= WHAT THIS TASK INVOLVES =
Would you reproduce the whole listing below without altering a single word?

= INPUT =

(** Lines 619 to 642: from the file path to the workspace folder. *)
Definition resolve_workspace (filePath : list N) (isWindows : bool)
    (projectName : option (list N)) : list N :=
  let pathParts := path_parts filePath isWindows in
  let found :=
    match projectName with
    | Some name =>
        if is_empty name then None else match_index name pathParts 0
    | None => None
    end in
  match found with
  | Some i =>
      if isWindows
      then first_part pathParts ++ [92%N]
             ++ join [92%N] (take i (drop 1 pathParts))
      else [47%N] ++ join [47%N] (take (i + 1) pathParts)
  | None =>
      let parentParts := drop_last pathParts in
      if isWindows
      then first_part parentParts ++ [92%N]
             ++ join [92%N] (drop 1 parentParts)
      else [47%N] ++ join [47%N] parentParts
  end.

(** [getWorkspacePath]; the [console.log] calls are left out. *)
Definition getWorkspacePath : M json :=
  target ← findEditorTarget;
  match target with
  | None => mret JNull
  | Some target =>
      let projectName := project_name (title target) in
      connectToTarget target;;
      try_finally
        (result ← client_send "Runtime.evaluate"
           (snippet "getWorkspacePath");
         r ← get_prop result "result";
         let data := opt_prop r "value" in
         if negb (truthy (opt_prop data "path")) then mret JNull
         else
           match prop data "path" with
           | JStr filePath =>
               mret (JStr (resolve_workspace filePath
                             (truthy (prop data "isWindows")) projectName))
           | _ =>
               throw (JsError "TypeError"
                        (lit "filePath.split is not a function"))
           end)
        client_close
  end.

(** The operations of the facade that work on a session. *)
Inductive command : Type :=
| CaptureScreenshot (options : json)
| GetPageMetrics
| InjectCommand (text : list N)
| InjectAndSubmit (text : json)
| FocusInput
| GetChatMessages
| GetAgentPanelContent
| GetConversationText
| GetWorkspacePath.

Definition run (c : command) : M json :=
  match c with
  | CaptureScreenshot options => captureScreenshot options
  | GetPageMetrics => getPageMetrics
  | InjectCommand text => injectCommand text
  | InjectAndSubmit text => injectAndSubmit text
  | FocusInput => focusInput
  | GetChatMessages => getChatMessages
  | GetAgentPanelContent => getAgentPanelContent
  | GetConversationText => getConversationText
  | GetWorkspacePath => getWorkspacePath
  end.

Definition is_close (ev : event) : bool :=
  match ev with EvClose => true | _ => false end.

Definition is_open (ev : event) : bool :=
  match ev with EvOpen _ => true | _ => false end.

(** How often [close()] was called, how often a socket opened. *)
Definition closes (w : World) : nat := length (List.filter is_close (trace w)).
Definition opens (w : World) : nat := length (List.filter is_open (trace w)).

(** A computation that neither opens nor closes a socket. *)
Definition quiet {B : Type} (m : M B) : Prop :=
  forall w r w', m w = (r, w') -> opens w' = opens w /\ closes w' = closes w.

(** A computation that opens at most one socket and, when it opened one,
    has called [close()] exactly once by the time it returns or throws, and
    not at all while it is stuck. *)
Definition closes_once {B : Type} (m : M B) : Prop :=
  forall w r w', m w = (r, w') ->
    (opens w' = opens w /\ closes w' = closes w)
    \/ (opens w' = S (opens w)
        /\ closes w' = (if r is Stuck then closes w else S (closes w))
        /\ (r <> Stuck -> ws_open (session w') = false
                          /\ last (trace w') = Some EvClose)).

(** ** Sample data for the examples *)

Definition prose : list N :=
  lit "The function failed because the input was malformed, please retry.".

Definition short_prose : list N := lit "We can do it now, ok go.".

(** A page whose first container holds a button label and whose second
    holds a message. *)
Definition two_container_page (sel : string) : list Element :=
  if String.eqb sel ".conversation-content"
  then [ {| innerText := Some (lit "Submit"); className := lit "btn" |} ]
  else if String.eqb sel ".agent-response"
  then [ {| innerText := Some prose; className := lit "agent-response" |} ]
  else [].

Definition editor_window : Target :=
  {| target_id := lit "A1";
     type_ := lit "page";
     title := lit "MyProject - Antigravity";
     url := lit "vscode-file://vscode-app/workbench.html";
     webSocketDebuggerUrl := Some (lit "ws://localhost:9222/devtools/page/A1") |}.

Definition launchpad_window : Target :=
  {| target_id := lit "B2";
     type_ := lit "page";
     title := lit "Antigravity - Launchpad";
     url := lit "vscode-file://vscode-app/launchpad.html";
     webSocketDebuggerUrl := Some (lit "ws://localhost:9222/devtools/page/B2") |}.

Definition service_worker : Target :=
  {| target_id := lit "C3";
     type_ := lit "service_worker";
     title := lit "Antigravity";
     url := lit "vscode-file://vscode-app/worker.js";
     webSocketDebuggerUrl := Some (lit "ws://localhost:9222/devtools/page/C3") |}.

Definition sample_env : Env :=
  {| list_reply := inr [launchpad_window; editor_window];
     version_reply := inr (obj [("Browser", str "Chrome/120.0")]);
     connect_reply := ConnOpen |}.
(* ===== verification/_CoqProject ===== *)
-Q . S2P
Prelude.v
Hoare.v
Tables.v
Interfaces.v
Werkzeug.v
Store.v
Forms.v
Auth.v
Handlers.v
Effects.v
App.v
Observation.v
Cookies.v
Outcomes.v
Browser.v
Templates.v
Threads.v
Schedules.v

= RESULT BELOW =
(** Lines 619 to 642: from the file path to the workspace folder. *)
Definition resolve_workspace (filePath : list N) (isWindows : bool)
    (projectName : option (list N)) : list N :=
  let pathParts := path_parts filePath isWindows in
  let found :=
    match projectName with
    | Some name =>
        if is_empty name then None else match_index name pathParts 0
    | None => None
    end in
  match found with
  | Some i =>
      if isWindows
      then first_part pathParts ++ [92%N]
             ++ join [92%N] (take i (drop 1 pathParts))
      else [47%N] ++ join [47%N] (take (i + 1) pathParts)
  | None =>
      let parentParts := drop_last pathParts in
      if isWindows
      then first_part parentParts ++ [92%N]
             ++ join [92%N] (drop 1 parentParts)
      else [47%N] ++ join [47%N] parentParts
  end.

(** [getWorkspacePath]; the [console.log] calls are left out. *)
Definition getWorkspacePath : M json :=
  target ← findEditorTarget;
  match target with
  | None => mret JNull
  | Some target =>
      let projectName := project_name (title target) in
      connectToTarget target;;
      try_finally
        (result ← client_send "Runtime.evaluate"
           (snippet "getWorkspacePath");
         r ← get_prop result "result";
         let data := opt_prop r "value" in
         if negb (truthy (opt_prop data "path")) then mret JNull
         else
           match prop data "path" with
           | JStr filePath =>
               mret (JStr (resolve_workspace filePath
                             (truthy (prop data "isWindows")) projectName))
           | _ =>
               throw (JsError "TypeError"
                        (lit "filePath.split is not a function"))
           end)
        client_close
  end.

(** The operations of the facade that work on a session. *)
Inductive command : Type :=
| CaptureScreenshot (options : json)
| GetPageMetrics
| InjectCommand (text : list N)
| InjectAndSubmit (text : json)
| FocusInput
| GetChatMessages
| GetAgentPanelContent
| GetConversationText
| GetWorkspacePath.

Definition run (c : command) : M json :=
  match c with
  | CaptureScreenshot options => captureScreenshot options
  | GetPageMetrics => getPageMetrics
  | InjectCommand text => injectCommand text
  | InjectAndSubmit text => injectAndSubmit text
  | FocusInput => focusInput
  | GetChatMessages => getChatMessages
  | GetAgentPanelContent => getAgentPanelContent
  | GetConversationText => getConversationText
  | GetWorkspacePath => getWorkspacePath
  end.

Definition is_close (ev : event) : bool :=
  match ev with EvClose => true | _ => false end.

Definition is_open (ev : event) : bool :=
  match ev with EvOpen _ => true | _ => false end.

(** How often [close()] was called, how often a socket opened. *)
Definition closes (w : World) : nat := length (List.filter is_close (trace w)).
Definition opens (w : World) : nat := length (List.filter is_open (trace w)).

(** A computation that neither opens nor closes a socket. *)
Definition quiet {B : Type} (m : M B) : Prop :=
  forall w r w', m w = (r, w') -> opens w' = opens w /\ closes w' = closes w.

(** A computation that opens at most one socket and, when it opened one,
    has called [close()] exactly once by the time it returns or throws, and
    not at all while it is stuck. *)
Definition closes_once {B : Type} (m : M B) : Prop :=
  forall w r w', m w = (r, w') ->
    (opens w' = opens w /\ closes w' = closes w)
    \/ (opens w' = S (opens w)
        /\ closes w' = (if r is Stuck then closes w else S (closes w))
        /\ (r <> Stuck -> ws_open (session w') = false
                          /\ last (trace w') = Some EvClose)).

(** ** Sample data for the examples *)

Definition prose : list N :=
  lit "The function failed because the input was malformed, please retry.".

Definition short_prose : list N := lit "We can do it now, ok go.".

(** A page whose first container holds a button label and whose second
    holds a message. *)
Definition two_container_page (sel : string) : list Element :=
  if String.eqb sel ".conversation-content"
  then [ {| innerText := Some (lit "Submit"); className := lit "btn" |} ]
  else if String.eqb sel ".agent-response"
  then [ {| innerText := Some prose; className := lit "agent-response" |} ]
  else [].

Definition editor_window : Target :=
  {| target_id := lit "A1";
     type_ := lit "page";
     title := lit "MyProject - Antigravity";
     url := lit "vscode-file://vscode-app/workbench.html";
     webSocketDebuggerUrl := Some (lit "ws://localhost:9222/devtools/page/A1") |}.

Definition launchpad_window : Target :=
  {| target_id := lit "B2";
     type_ := lit "page";
     title := lit "Antigravity - Launchpad";
     url := lit "vscode-file://vscode-app/launchpad.html";
     webSocketDebuggerUrl := Some (lit "ws://localhost:9222/devtools/page/B2") |}.

Definition service_worker : Target :=
  {| target_id := lit "C3";
     type_ := lit "service_worker";
     title := lit "Antigravity";
     url := lit "vscode-file://vscode-app/worker.js";
     webSocketDebuggerUrl := Some (lit "ws://localhost:9222/devtools/page/C3") |}.

Definition sample_env : Env :=
  {| list_reply := inr [launchpad_window; editor_window];
     version_reply := inr (obj [("Browser", str "Chrome/120.0")]);
     connect_reply := ConnOpen |}.
(* ===== verification/_CoqProject ===== *)
-Q . S2P
Prelude.v
Hoare.v
Tables.v
Interfaces.v
Werkzeug.v
Store.v
Forms.v
Auth.v
Handlers.v
Effects.v
App.v
Observation.v
Cookies.v
Outcomes.v
Browser.v
Templates.v
Threads.v
Schedules.v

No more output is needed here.